Later on, scholars would call him the “hidden hand” president. Today’s MAGA Republicans would probably view him as an incarnation of the “deep state.” When the Dwight D. Eisenhower Memorial in Washington was dedicated in summer 2020, Republican President Donald Trump was fomenting the kind of social unrest that Eisenhower loathed. Never did the Eisenhower legacy seem so remote. For the past few years, Republican moderates have writhed as the far-right “base” maintains its hold in Republican primaries. Former US Rep. Liz Cheney supported some national security-focused Democrats after the radicalized “base” in Wyoming ousted her. While Cheney disavows a third-party candidacy in 2024, she is keeping her options open after that. Former Illinois US Rep. Adam Kinzinger has expressed similar sentiments.
Trumpism significantly reduced Republican electoral gains in the 2022 midterms, and presidential candidate Chris Christie warns that an electoral catastrophe for Republicans might occur in 2024. If a Democratic landslide does occur, constructive Republicans will have a “time for choosing.” Currently, their party is on the way to nominating for the presidency an individual charged with numerous felonies. The prospect of such a Republican presidential candidacy would have been unthinkable 10 years ago. It is now the new normal. Even if Trump is convicted of crimes before the 2024 election, the Republicans may still nominate him. The MAGA base is unappeasable: Followers’ lust to divide our society for the fun of it and make rational governance impossible shows no signs of diminishing.
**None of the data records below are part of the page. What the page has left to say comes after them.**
Definition demo_nic : nic := {|
  nic_name := "eth0"; nic_device_link := Some "0000:03:00.0"; nic_type := Some "1"; nic_vendor := Some "0x15b3"; nic_device := None |}.
Definition demo_param : json :=
  JObject [("param", JObject [("pci/0000:03:00.0",
    JArray [JObject [("name", JString "enable_roce"); ("values", JArray [JObject [("value", JBool false)]])]])])].
Definition demo_devlink : JsonParser := λ _, Some demo_param.
Definition demo_quiet : Machine := λ _ _ _ _ _ t, (Ran [] (Some 0%Z), t).
Definition demo_roce : result string unit * world :=
  @enable_roce demo_devlink patient permissive demo_quiet (Some [demo_nic]) (Refine "eth0" I) (start_world ∅ 0).
Lemma roce_enabled_only_when_off_witness :
  (λ c, cl_args c !! 1%nat) <$> w_ran demo_roce.2 = [Some "param"; Some "param"; Some "reload"] ∧
  ∃ hw pci c l, w_ran demo_roce.2 = call_of (hw_probe hw pci) c :: l ∧ @did_enable hw pci (captured c) l.
Proof.
  split; [vm_compute; reflexivity|].
  assert (Hnf : ¬ failed demo_roce.2) by (unfold failed; vm_compute; discriminate).
  assert (Hr : demo_roce.1 = Ok tt) by (vm_compute; reflexivity).
  destruct (@roce_enabled_only_when_off patient permissive demo_quiet demo_devlink (Some [demo_nic]) (Refine "eth0" I)
    (start_world ∅ 0) demo_roce.1 demo_roce.2)
    as (cs & E & [[_ Hf]|(hw & pci & c & l & _ & _ & -> & _ & H)]); [by unfold demo_roce; destruct (enable_roce _ _ _)|destruct (Hnf (Hf Hr))|].
  exists hw, pci, c, l. split; [exact E|exact (H Hr Hnf)].
Defined.

(** ** Kernel modules *)

(** The modprobe invocation loads exactly what the requested components need:
    no module is named twice, every driver of an RDMA-capable NIC is added as soon
    as one component rides on hardware RDMA, and nothing runs when nothing is
    requested. *)
Lemma ensure_exact modules nics :
  match ensure modules nics with
  | None => modules = []
  | Some spec => ts_command spec = "modprobe" ∧ ∃ names, ts_args spec = "-a" :: names ∧ NoDup names ∧
      ∀ y, y ≠ "-a" → y ∈ names ↔
        ∃ m, m ∈ modules ∧ (y ∈ modprobe_names m ∨ rides_hardware_rdma m = true ∧ y ∈ nics)
  end.
Proof.
  unfold ensure. destruct (module_names ["-a"] modules) as (H1 & H2 & H3). cbv zeta in *.
  set (base := foldl _ ["-a"] modules) in *. specialize (H2 (NoDup_singleton _)). destruct H3 as [H3|]; [|done].
  set (out := if existsb _ modules then _ else base).
  assert (Ho : (∀ y, y ∈ out ↔ y ∈ base ∨ existsb rides_hardware_rdma modules = true ∧ y ∈ nics) ∧ NoDup out ∧ head out = Some "-a").
  { subst out. destruct (existsb _ modules) eqn:Ee; [|split_and!; [naive_solver|done|by rewrite <- H3]].
    destruct (push_names base nics) as (P1 & P2 & P3). split_and!; [naive_solver|auto|].
    destruct P3 as [<-|P3]; [by rewrite <- H3|by rewrite P3 in H3]. }
  destruct Ho as (O1 & O2 & O3). destruct out as [|a names]; [done|]. injection O3 as ->. apply NoDup_cons in O2 as [Hn O2].
  destruct (1 <? length ("-a" :: names))%nat eqn:El.
  - split; [done|]. exists names. split_and!; [done|done|]. intros y Hy. transitivity (y ∈ "-a" :: names); [set_solver|].
    rewrite O1, H1, existsb_exists. setoid_rewrite <- list_elem_of_In. set_solver.
  - apply Nat.ltb_ge in El. destruct names as [|]; [|cbn in El; lia]. destruct modules as [|m ms]; [done|]. exfalso.
    assert (∃ x, x ∈ modprobe_names m ∧ x ≠ "-a") as (x & Hx & Hne) by (destruct m; eexists; (split; [apply list_elem_of_here|done])).
    apply Hne. rewrite <- list_elem_of_singleton. apply O1. left. apply H1. right. exists m. split; [apply list_elem_of_here|done].
Qed.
Is it time for constructive, policy-focused Republicans who don’t view their office as a performative platform to quit the party and do something drastically different? Not yet. Many commentators have warned that one or more third-party candidacies in 2024 could play into Trump’s hands. A fusion group called No Labels — which includes Republicans such as former Maryland Gov. Larry Hogan — has drawn criticism for its plans to run a “unity ticket” in 2024. And lifelong Republicans are reluctant to give the Democrats a free ride by breaking the GOP wide open.
But perhaps it will be time, in the event of a Republican debacle, to give the new barn burners their day. There may be scores of Republican and Democratic moderates who would be interested in working together in a new fusion party, a catalytic party that would usher in a different party system. A three-party system, at least for a while, might do the nation good in these very strange times. Creating a new dynamic to give pragmatists a basis for power brokerage by mobilizing huge coalitions of people who are tired of a divisive, negative approach to politics might be worth trying after 2024. Is there any doubt about what Eisenhower would say?